On a Django project, I have been using Chef for configuration management. I am totally happy with Chef. It gets the job done. The community cookbooks are great.

But there’s a new (relatively) kid in the block, by the name of Ansible, and I wanted to try it out for three main reasons:

1) It’s way simpler than existing solutions like Chef and Puppet. From reading the docs, and seeing its yaml based playbooks, it does seem simple to write. My experience with it, enough to write this blog post, does show that it simple, flexible and well thought out.

2) It is written in Python and can be pip installed. That means no more dependency on Ruby when you are working on a Python project. Also, it provides some Python / Django stack specific modules like the django_manage and supervisorctl modules already.

3) It doesn’t need any client software on the machines we intend to bootstrap. All that it would require is Python 2.4 or later ( not Python 3). It gets its job done through ssh. That is great news! Since many distributions have, and need, a relatively recent version of Python 2.X, this means that you don’t need to install ANYTHING on the box being configured to use Ansible.

Installing Ansible

I decided to install it through pip on Mac OS X. Other installation methods include using the package manager of your OS, or running from source.

pythonbrew venv create test-ansible
pythonbrew venv use test-ansbile
pip install ansible
pip freeze > requirements.txt

I use pythonbrew for managing my pythons and my virtualenvs, as mentioned in one of my previous blog posts - Why use virtualenv when there is pythonbrew

Vagrant

Of course, the next step is to get your Vagrant box up, and test your Ansible provisioning on it. The amazing authors of Vagrant have also provided a provisioner for Ansible, so using Ansible with Vagrant is simpler than it already is.

Do a vagrant init and configure it to provision with ansible. Your Vagrantfile may look something like below:

Vagrant.configure("2") do |config|
  config.vm.box = "debian-7.1.0"

  config.vm.network :private_network, ip: "192.168.33.10"

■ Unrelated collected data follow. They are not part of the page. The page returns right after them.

Lemma streamResponse_does (response : Response) (handlers : StreamHandlers) :
  run_within (does Φ c) (streamResponse response handlers).
Proof.
  unfold streamResponse.
  within_go ltac:(first [leaf | apply invoke_does | apply read_all_does]).
  intros w. apply does_emit, admits_quiet. reflexivity.
Qed.

Lemma relay_does (req : ApiRequest) (response : Response) :
  run_within (does Φ c) (relay req response).
Proof. unfold relay. within_go ltac:(apply streamResponse_does). Qed.

Lemma decode_does (response : Response) :
  run_within (does Φ c) (decode P c response).
Proof. unfold decode, call_decrypt. within_go leaf. Qed.

Lemma seal_does (url : string) (method : HttpMethod) (init : RequestInit) :
  run_within (does Φ c) (seal P c url method init).
Proof. unfold seal, call_encrypt, fresh_id. within_go leaf. Qed.

Lemma target_of_does (url : string) :
  run_within (does Φ c) (target_of P c url).
Proof. unfold target_of. within_go leaf. Qed.

(** [seal] changes the body of the init it is given, nothing else. *)
Lemma seal_keeps (url : string) (method : HttpMethod) (init : RequestInit) :
  run_always (fun r => forall a, r = Fulfilled a ->
                init_headers a = init_headers init /\
                init_method a = init_method init /\
                init_signal a = init_signal init)
             (seal P c url method init).
Proof.
  unfold seal.
  always_go ltac:(first [ discriminate
                        | intros ? [= <-]; auto ]).
Qed.

Lemma target_of_ok (url : string) :
  run_always (fun r => forall a, r = Fulfilled a -> target_ok P c url a)
             (target_of P c url).
Proof.
  unfold target_of, target_ok.
  destruct (nonempty (gatewayPath (options c))) as [g |].
  - apply run_always_settle. auto.
  - apply run_always_ret. by intros ? [= <-].
Qed.

Lemma prepare_does (url : string) (method : HttpMethod) (req : ApiRequest)
  (headers : HeaderMap) :
  run_within (does Φ c) (prepare P c url method req headers).
Proof.
  unfold prepare.
  apply (run_within_bind (does Φ c)); [apply (run_within_settle (does Φ c)) |].
  intros body.
  apply (run_within_bind (does Φ c)); [apply seal_does |]. intros init.
  apply (run_within_bind (does Φ c)); [apply target_of_does |]. intros target.
  apply (run_within_ret (does Φ c)).
Qed.

(** The call [prepare] gets ready carries the headers it was given and
    goes where [target_of] sends it. *)
Lemma prepare_keeps (url : string) (method : HttpMethod) (req : ApiRequest)
  (headers : HeaderMap) :
  run_always (fun r => forall a, r = Fulfilled a ->
                target_ok P c url a.1 /\ init_headers a.2 = headers)
             (prepare P c url method req headers).
Proof.
  unfold prepare. apply run_always_bind_any; [| discriminate]. intros body.
  eapply run_always_bind_post; [apply seal_keeps | | discriminate].
  intros init (Hh & _ & _). simpl in Hh.
  eapply run_always_bind_post; [apply target_of_ok | | discriminate].
  intros target Ht. simpl in Ht.
  apply run_always_ret. by intros a [= <-].
Qed.

Lemma transport_does (url : string) (method : HttpMethod) (req : ApiRequest)
  (headers : HeaderMap) :
  (forall target init,
     target_ok P c url target -> init_headers init = headers ->
     Φ (EvFetch target init)) ->
  run_within (does Φ c) (transport P c url method req headers).
Proof.
  intros Hfetch. unfold transport.
  eapply (run_within_bind_post (does Φ c));
    [apply prepare_does | apply prepare_keeps |].
  intros [target init] [Ht Hh]. simpl in Ht, Hh.
  apply (run_within_await (does Φ c)). unfold call_fetch.
  apply (run_within_once (does Φ c)). intros w. apply does_emit. auto.
Qed.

  config.vm.provision "ansible" do |ansible|
    ansible.playbook = "site.yml"
    ansible.inventory_path = "hosts"
    ansible.verbose = "v"
  end
end

If you have done Chef/Puppet provisioning with Vagrant before, this should be familiar. All that the above does is to enable ansible provisioning and specifies the main playbook - site.yml. While Vagrant can automatically handle your inventory, I like to explicitly specify the hosts. For now, the hosts file would look like:

[webservers]
192.168.33.10

[dbservers]
192.168.33.10

where webserver and dbservers are host groups.

Directory Layout

I decided to follow the directory layout and structure as prescribed in the Ansible best practises

Ansible Playbooks

I have setup a top level playbook site.yml, as mentioned in the VagrantFile, which just includes playbooks for different server roles. It looks something like:

---
# file: site.yml
- include: webservers.yml
- include: dbservers.yml 

The webservers.yml and dbservers.yml look similar to what’s described in the best practises link above.

Common tasks

Common tasks like updating the apt cache, installing build-essentials and installing packages like git can be placed in the common role’s tasks. The playbook for this would look something like:

---
# file: roles/common/tasks/main.yml

- name: update apt cache
  apt: update_cache=yes cache_valid_time=3600
  tags: apt
  sudo: yes

- name: install build essentials
  apt: name=$item state=installed
  with_items:
    - autoconf
    - binutils-doc
    - bison
    - build-essential
    - flex
  sudo: yes

- name: install git
  apt: name=git state=latest
  sudo: yes

Vagrant provision

We are now ready to provision:

$ vagrant provision   # vagrant up

Change ansbile verbosity by setting the ansible.verbose property appropriately in your VagrantFile.

That’s all for this blog post. I will add more posts as I continue to configure the entire stack with Ansible. I am loving Ansible already. It takes the best of Puppet / Chef and comes with a very simplified way of doing configuration management. As I proceed, there will be some roadblocks, but I am looking forward to them as well.

I have setup a repo on Github - django-ansible.